Avant de commencer, j’aimerais préciser que cette chronique émane d’un service de presse des éditions Malpertuis. Je remercie donc Christophe Thill de m’avoir donné le recueil !

Jean-Pierre Andrevon est un auteur français né en 1937. Son genre de prédilection est la science-fiction, comme le montrent ses romans Gandahar (1969), Le Travail du Furet (1983), ou encore Sukran (1990). Il a aussi écrit beaucoup de nouvelles, réunies dans différents recueils, comme Demain le monde, paru en 2013 aux éditions du Bélial’. Il se considère comme un écrivain engagé, notamment pour l’écologie. Il travaille également dans la presse en tant que critique de cinéma.

Le recueil dont je vais vous parler aujourd’hui, Le Jour des morts, a été publié en 2019 aux éditions Malpertuis. Il réunit des nouvelles fantastiques écrites par Jean-Pierre Andrevon, entre 1983 et 2013.
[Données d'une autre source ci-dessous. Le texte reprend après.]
Lemma slave_transmits_each_frame_once_witness :
  link_reachable 7 0x54 demo_reading
  /\ armed demo_reading = Some (Sending (TxFrame 1) 6 [3])
  /\ fst (adcs_i2c_slave_queue_transmit_frame demo_frame 6 (board demo_reading)) = HAL_BUSY.
Proof.
  assert (link_reachable 7 0x54 demo_reading) as Hl
    by (apply (link_run_reachable 7 0x54 demo_reads (link_start 7)); [constructor|vm_compute; reflexivity]).
  split; [exact Hl|]. split; [vm_compute; reflexivity|].
  rewrite (proj2 (proj2 (slave_transmits_each_frame_once 7 0x54 demo_reading Hl)) demo_frame 6
             ltac:(vm_compute; reflexivity)).
  vm_compute. reflexivity.
Defined.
En voici la quatrième de couverture :

« Lecteur, toi qui viens de prendre en main ce livre, sais-tu quel jour nous sommes ?
Non, aujourd’hui n’est pas un jour ordinaire. C’est le Jour des morts. Celui où ils reviennent, nos chers disparus. Pour nous rendre visite.
Mais ne sois pas terrorisé. Il ne s’agit pas d’une invasion de zombies, juste d’un petit bonjour annuel. Seulement… sont-ils vraiment les bienvenus ?

Tout comme sont très dérangeants ces jeux entre la vie et la mort, entre le banal et le cauchemar, auxquels peuvent nous donner accès le tableau d’une morte qu’a réalisé un peintre amoureux, un attroupement de SDF quelque peu envahissants, un balcon et le drame qu’on y observe, un accident routier ouvrant la porte d’un autre monde, et même un simple séjour en vacances. Sea, sex and sun ? Ou tout simplement l’Enfer ? »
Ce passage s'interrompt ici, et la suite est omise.